● **DESCRIPTION OF THE TASK**:
An exact transcript of the records is what this task asks for.

**********

Lemma producer_good e st st' : good st → producer_step e st = Some st' → good st'.
Proof.
  intros Hg. unfold producer_step. destruct (producer st) as [a|k|k| |] eqn:Hp; [..|done].
  - destruct (acquire_bounded e st a) as [[a'|[]]|] eqn:Ha; intros [= <-].
    + destruct Hg as [[Hs Hc] Hm]. rewrite Hp in *. by split; [split|].
    + destruct Hg as [Hl Hm]. apply acquired_free in Ha. destruct (lock_ok_free _ Hl Ha) as [_ Hc]. split; [split; [done|]|].
      * intros j. cbn. split; [by intros ?%Hc|done].
      * intros j m Hj. destruct (Hm _ _ Hj) as [Ht Hpl]. rewrite Hp in Hpl. cbn in *. split; [done|]. split; [lia|by rewrite Hpl].
    + destruct Hg as [[Hs Hc] Hm]. rewrite Hp in *. split; [by split|]. intros j m Hj. destruct (Hm _ _ Hj) as [Ht Hpl].
      split; [done|]. by left.
  - pose proof (spawn_good _ _ Hg Hp) as Hn. by destruct (managers st !! k); intros [= <-].
  - pose proof (join_good _ _ Hg Hp) as Hn. destruct (managers st !! k) as [m|]; [destruct (is_stopped m)|]; intros [= <-]; auto.
  - intros [= <-]. destruct Hg as [[Hs Hc] Hm]. rewrite Hp in *. split; [split|]; cbn.
    + done.
    + intros j. split; [|done]. intros Hj%Hc. by rewrite (proj1 Hs eq_refl) in Hj.
    + intros j m Hj. destruct (Hm _ _ Hj) as [Ht Hpl]. split; [done|]. by right.
Qed.
(** C32: An onion service forwards only as configured: a local connection is
    made only for a BEGIN request, after it was accepted, and to the target
    that the configuration gives for its port; only requests for which there is
    no such port are rejected; and at most 256 connection tasks exist at any
    time, each with its own permit. *)
Theorem streams_go_to_their_targets c :
  reachable c →
  (∀ r t, Contacted r t ∈ journal (shared c) →
    Accepted r ∈ journal (shared c) ∧ ∃ q, q ∈ ports ∧ request r = BeginStream (onion_port q) ∧ t = port_target q) ∧
  (∀ r q, Rejected r ∈ journal (shared c) → q ∈ ports → request r ≠ BeginStream (onion_port q)) ∧
  0 ≤ permits (shared c) ∧
  Z.of_nat (length (queue (shared c))) + tally holding (procs c) = MAX_CONCURRENT_STREAMS - permits (shared c).
Proof.
  intros Hr. destruct (reachable_ok c Hr) as [(_ & Hp & _ & Hj & Ha) _]. rewrite Forall_forall in Hj. split_and!.
  - intros r t Hc. split; [by eapply Ha|]. apply Hj in Hc. by apply target_configured.
  - intros r q Hc Hq. apply Hj in Hc. by eapply target_absent.
  - done.
  - pose proof (permits_conserved c Hr). lia.
Qed.

(** The loop of a circuit does wait for a permit: while all permits are
    taken, a circuit whose request has a target makes no step, whether or not
    the token is cancelled, so it serves no other request either. *)
Theorem full_service_stalls_the_circuit c i r t e :
  reachable c → procs c !! i = Some (Acquiring r t) → permits (shared c) = 0 →
  serve_step i e (shared c) (Acquiring r t) = None.
Proof.
  intros Hr _ Hp. destruct (reachable_ok c Hr) as [(Hc & _) _]. cbn. by rewrite Hc, Hp.
Qed.
End Serve.

(** ** The status log *)

Inductive State : Type :=
| Running
| Broken
| DegradedReachable
| DegradedUnreachable
| Recovering
| Bootstrapping
| Shutdown
| Unknown (n : Z).

#[export] Instance State_eq_dec : EqDecision State.
Proof. solve_decision. Defined.

Inductive level : Type :=
| Debug
| Info
| Warn.

Definition level_of (st : State) : level :=
  match st with
  | Running | Bootstrapping | Shutdown => Info
  | Broken | DegradedReachable | DegradedUnreachable | Recovering => Warn
  | Unknown _ => Debug
  end.

(** The lines logged for the statuses that the stream yields. *)
Fixpoint log_status_events (last : option State) (events : list State) : list (level * State) :=
  match events with
  | [] => []
  | st :: events' =>
      let initial_shutdown := bool_decide (last = None) && bool_decide (st = Shutdown) in
      if bool_decide (last = Some st) || initial_shutdown then log_status_events (Some st) events'
      else (level_of st, st) :: log_status_events (Some st) events'
  end.

(** The changes of a sequence: each element that differs from the one before. *)
Fixpoint changes (last : option State) (l : list State) : list State :=
  match l with
  | [] => []
  | x :: l' => if bool_decide (last = Some x) then changes (Some x) l' else x :: changes (Some x) l'
  end.

Lemma log_after last events : last ≠ None → map snd (log_status_events last events) = changes last events.
Proof.
  revert last. induction events as [|st events IH]; intros last Hl; [done|]. cbn.
  rewrite (bool_decide_false (last = None)) by done. rewrite orb_false_r. case_bool_decide; cbn; rewrite IH; done.
Qed.

(** The log has one line for every change of status, from the first one that
    is not the shutdown a fresh service reports. *)
Lemma log_is_the_changes events :
  map snd (log_status_events None events) =
  match events with
  | Shutdown :: events' => changes (Some Shutdown) events'
  | _ => changes None events
  end.
Proof.
  destruct events as [|x events]; [done|]. cbn [log_status_events changes]. rewrite (bool_decide_false (None = Some x)) by done.
  rewrite (bool_decide_true (None = None)) by done. cbn [orb andb]. case_bool_decide as Hx.
  - subst. by apply log_after.
  - cbn. rewrite log_after by done. by destruct x.
Qed.

(** ** Witnesses *)

Section Witnesses.
Definition sample_ports : list OnionServicePort := [mkPort 80 (lit "127.0.0.1:8080")].
Definition wanted : stream_request := mkRequest 1 (BeginStream 80).
Definition unwanted : stream_request := mkRequest 2 (BeginStream 443).

Definition does (r : stream_request) : event := mkEvent (Some (Some tt)) (Some (Some r)) true ConnectOk 0.

Definition sample_schedule : list (move proc event) :=
  [Step 0 (does wanted); Spawn 1 Rendezvous; Step 1 (does wanted); Step 1 (does wanted); Step 1 (does wanted); Step 1 (does wanted);
   Spawn 2 TaskStart; Step 2 (does wanted); Step 2 (does wanted); Step 2 (does wanted);
   Step 1 (does unwanted); Step 1 (does unwanted)].

Definition sample_end : config streams proc :=
  default initial (run_schedule (serve_step sample_ports) initial sample_schedule).

Lemma serve_sample_reached : reachable sample_ports sample_end.
Proof.
  apply (run_reach _ _ _ sample_schedule); [|vm_compute; reflexivity].
  repeat (apply Forall_cons_2; [first [exact I|by left|by right; left]|]). apply Forall_nil_2.
Qed.

Lemma streams_go_to_their_targets_witness :
  journal (shared sample_end) = [Accepted wanted; Contacted wanted (lit "127.0.0.1:8080"); Rejected unwanted] ∧
  ∃ q, q ∈ sample_ports ∧ request wanted = BeginStream (onion_port q).
Proof.
  assert (Hj : journal (shared sample_end) = [Accepted wanted; Contacted wanted (lit "127.0.0.1:8080"); Rejected unwanted])
    by (vm_compute; reflexivity).
  split; [exact Hj|].
  destruct (proj1 (streams_go_to_their_targets sample_ports sample_end serve_sample_reached) wanted (lit "127.0.0.1:8080"))
    as [_ (q & Hq & Hr & _)]; [rewrite Hj; right; left|]. exists q. split; [exact Hq|exact Hr].
Defined.
End Witnesses.
End OnionServe.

**********

● **SOLUTION FOR THIS TASK**:
Lemma producer_good e st st' : good st → producer_step e st = Some st' → good st'.
Proof.
  intros Hg. unfold producer_step. destruct (producer st) as [a|k|k| |] eqn:Hp; [..|done].
  - destruct (acquire_bounded e st a) as [[a'|[]]|] eqn:Ha; intros [= <-].
    + destruct Hg as [[Hs Hc] Hm]. rewrite Hp in *. by split; [split|].
    + destruct Hg as [Hl Hm]. apply acquired_free in Ha. destruct (lock_ok_free _ Hl Ha) as [_ Hc]. split; [split; [done|]|].
      * intros j. cbn. split; [by intros ?%Hc|done].
      * intros j m Hj. destruct (Hm _ _ Hj) as [Ht Hpl]. rewrite Hp in Hpl. cbn in *. split; [done|]. split; [lia|by rewrite Hpl].
    + destruct Hg as [[Hs Hc] Hm]. rewrite Hp in *. split; [by split|]. intros j m Hj. destruct (Hm _ _ Hj) as [Ht Hpl].
      split; [done|]. by left.
  - pose proof (spawn_good _ _ Hg Hp) as Hn. by destruct (managers st !! k); intros [= <-].
  - pose proof (join_good _ _ Hg Hp) as Hn. destruct (managers st !! k) as [m|]; [destruct (is_stopped m)|]; intros [= <-]; auto.
  - intros [= <-]. destruct Hg as [[Hs Hc] Hm]. rewrite Hp in *. split; [split|]; cbn.
    + done.
    + intros j. split; [|done]. intros Hj%Hc. by rewrite (proj1 Hs eq_refl) in Hj.
    + intros j m Hj. destruct (Hm _ _ Hj) as [Ht Hpl]. split; [done|]. by right.
Qed.
(** C32: An onion service forwards only as configured: a local connection is
    made only for a BEGIN request, after it was accepted, and to the target
    that the configuration gives for its port; only requests for which there is
    no such port are rejected; and at most 256 connection tasks exist at any
    time, each with its own permit. *)
Theorem streams_go_to_their_targets c :
  reachable c →
  (∀ r t, Contacted r t ∈ journal (shared c) →
    Accepted r ∈ journal (shared c) ∧ ∃ q, q ∈ ports ∧ request r = BeginStream (onion_port q) ∧ t = port_target q) ∧
  (∀ r q, Rejected r ∈ journal (shared c) → q ∈ ports → request r ≠ BeginStream (onion_port q)) ∧
  0 ≤ permits (shared c) ∧
  Z.of_nat (length (queue (shared c))) + tally holding (procs c) = MAX_CONCURRENT_STREAMS - permits (shared c).
Proof.
  intros Hr. destruct (reachable_ok c Hr) as [(_ & Hp & _ & Hj & Ha) _]. rewrite Forall_forall in Hj. split_and!.
  - intros r t Hc. split; [by eapply Ha|]. apply Hj in Hc. by apply target_configured.
  - intros r q Hc Hq. apply Hj in Hc. by eapply target_absent.
  - done.
  - pose proof (permits_conserved c Hr). lia.
Qed.

(** The loop of a circuit does wait for a permit: while all permits are
    taken, a circuit whose request has a target makes no step, whether or not
    the token is cancelled, so it serves no other request either. *)
Theorem full_service_stalls_the_circuit c i r t e :
  reachable c → procs c !! i = Some (Acquiring r t) → permits (shared c) = 0 →
  serve_step i e (shared c) (Acquiring r t) = None.
Proof.
  intros Hr _ Hp. destruct (reachable_ok c Hr) as [(Hc & _) _]. cbn. by rewrite Hc, Hp.
Qed.
End Serve.

(** ** The status log *)

Inductive State : Type :=
| Running
| Broken
| DegradedReachable
| DegradedUnreachable
| Recovering
| Bootstrapping
| Shutdown
| Unknown (n : Z).

#[export] Instance State_eq_dec : EqDecision State.
Proof. solve_decision. Defined.

Inductive level : Type :=
| Debug
| Info
| Warn.

Definition level_of (st : State) : level :=
  match st with
  | Running | Bootstrapping | Shutdown => Info
  | Broken | DegradedReachable | DegradedUnreachable | Recovering => Warn
  | Unknown _ => Debug
  end.

(** The lines logged for the statuses that the stream yields. *)
Fixpoint log_status_events (last : option State) (events : list State) : list (level * State) :=
  match events with
  | [] => []
  | st :: events' =>
      let initial_shutdown := bool_decide (last = None) && bool_decide (st = Shutdown) in
      if bool_decide (last = Some st) || initial_shutdown then log_status_events (Some st) events'
      else (level_of st, st) :: log_status_events (Some st) events'
  end.

(** The changes of a sequence: each element that differs from the one before. *)
Fixpoint changes (last : option State) (l : list State) : list State :=
  match l with
  | [] => []
  | x :: l' => if bool_decide (last = Some x) then changes (Some x) l' else x :: changes (Some x) l'
  end.

Lemma log_after last events : last ≠ None → map snd (log_status_events last events) = changes last events.
Proof.
  revert last. induction events as [|st events IH]; intros last Hl; [done|]. cbn.
  rewrite (bool_decide_false (last = None)) by done. rewrite orb_false_r. case_bool_decide; cbn; rewrite IH; done.
Qed.

(** The log has one line for every change of status, from the first one that
    is not the shutdown a fresh service reports. *)
Lemma log_is_the_changes events :
  map snd (log_status_events None events) =
  match events with
  | Shutdown :: events' => changes (Some Shutdown) events'
  | _ => changes None events
  end.
Proof.
  destruct events as [|x events]; [done|]. cbn [log_status_events changes]. rewrite (bool_decide_false (None = Some x)) by done.
  rewrite (bool_decide_true (None = None)) by done. cbn [orb andb]. case_bool_decide as Hx.
  - subst. by apply log_after.
  - cbn. rewrite log_after by done. by destruct x.
Qed.

(** ** Witnesses *)

Section Witnesses.
Definition sample_ports : list OnionServicePort := [mkPort 80 (lit "127.0.0.1:8080")].
Definition wanted : stream_request := mkRequest 1 (BeginStream 80).
Definition unwanted : stream_request := mkRequest 2 (BeginStream 443).

Definition does (r : stream_request) : event := mkEvent (Some (Some tt)) (Some (Some r)) true ConnectOk 0.

Definition sample_schedule : list (move proc event) :=
  [Step 0 (does wanted); Spawn 1 Rendezvous; Step 1 (does wanted); Step 1 (does wanted); Step 1 (does wanted); Step 1 (does wanted);
   Spawn 2 TaskStart; Step 2 (does wanted); Step 2 (does wanted); Step 2 (does wanted);
   Step 1 (does unwanted); Step 1 (does unwanted)].

Definition sample_end : config streams proc :=
  default initial (run_schedule (serve_step sample_ports) initial sample_schedule).

Lemma serve_sample_reached : reachable sample_ports sample_end.
Proof.
  apply (run_reach _ _ _ sample_schedule); [|vm_compute; reflexivity].
  repeat (apply Forall_cons_2; [first [exact I|by left|by right; left]|]). apply Forall_nil_2.
Qed.

Lemma streams_go_to_their_targets_witness :
  journal (shared sample_end) = [Accepted wanted; Contacted wanted (lit "127.0.0.1:8080"); Rejected unwanted] ∧
  ∃ q, q ∈ sample_ports ∧ request wanted = BeginStream (onion_port q).
Proof.
  assert (Hj : journal (shared sample_end) = [Accepted wanted; Contacted wanted (lit "127.0.0.1:8080"); Rejected unwanted])
    by (vm_compute; reflexivity).
  split; [exact Hj|].
  destruct (proj1 (streams_go_to_their_targets sample_ports sample_end serve_sample_reached) wanted (lit "127.0.0.1:8080"))
    as [_ (q & Hq & Hr & _)]; [rewrite Hj; right; left|]. exists q. split; [exact Hq|exact Hr].
Defined.
End Witnesses.
End OnionServe.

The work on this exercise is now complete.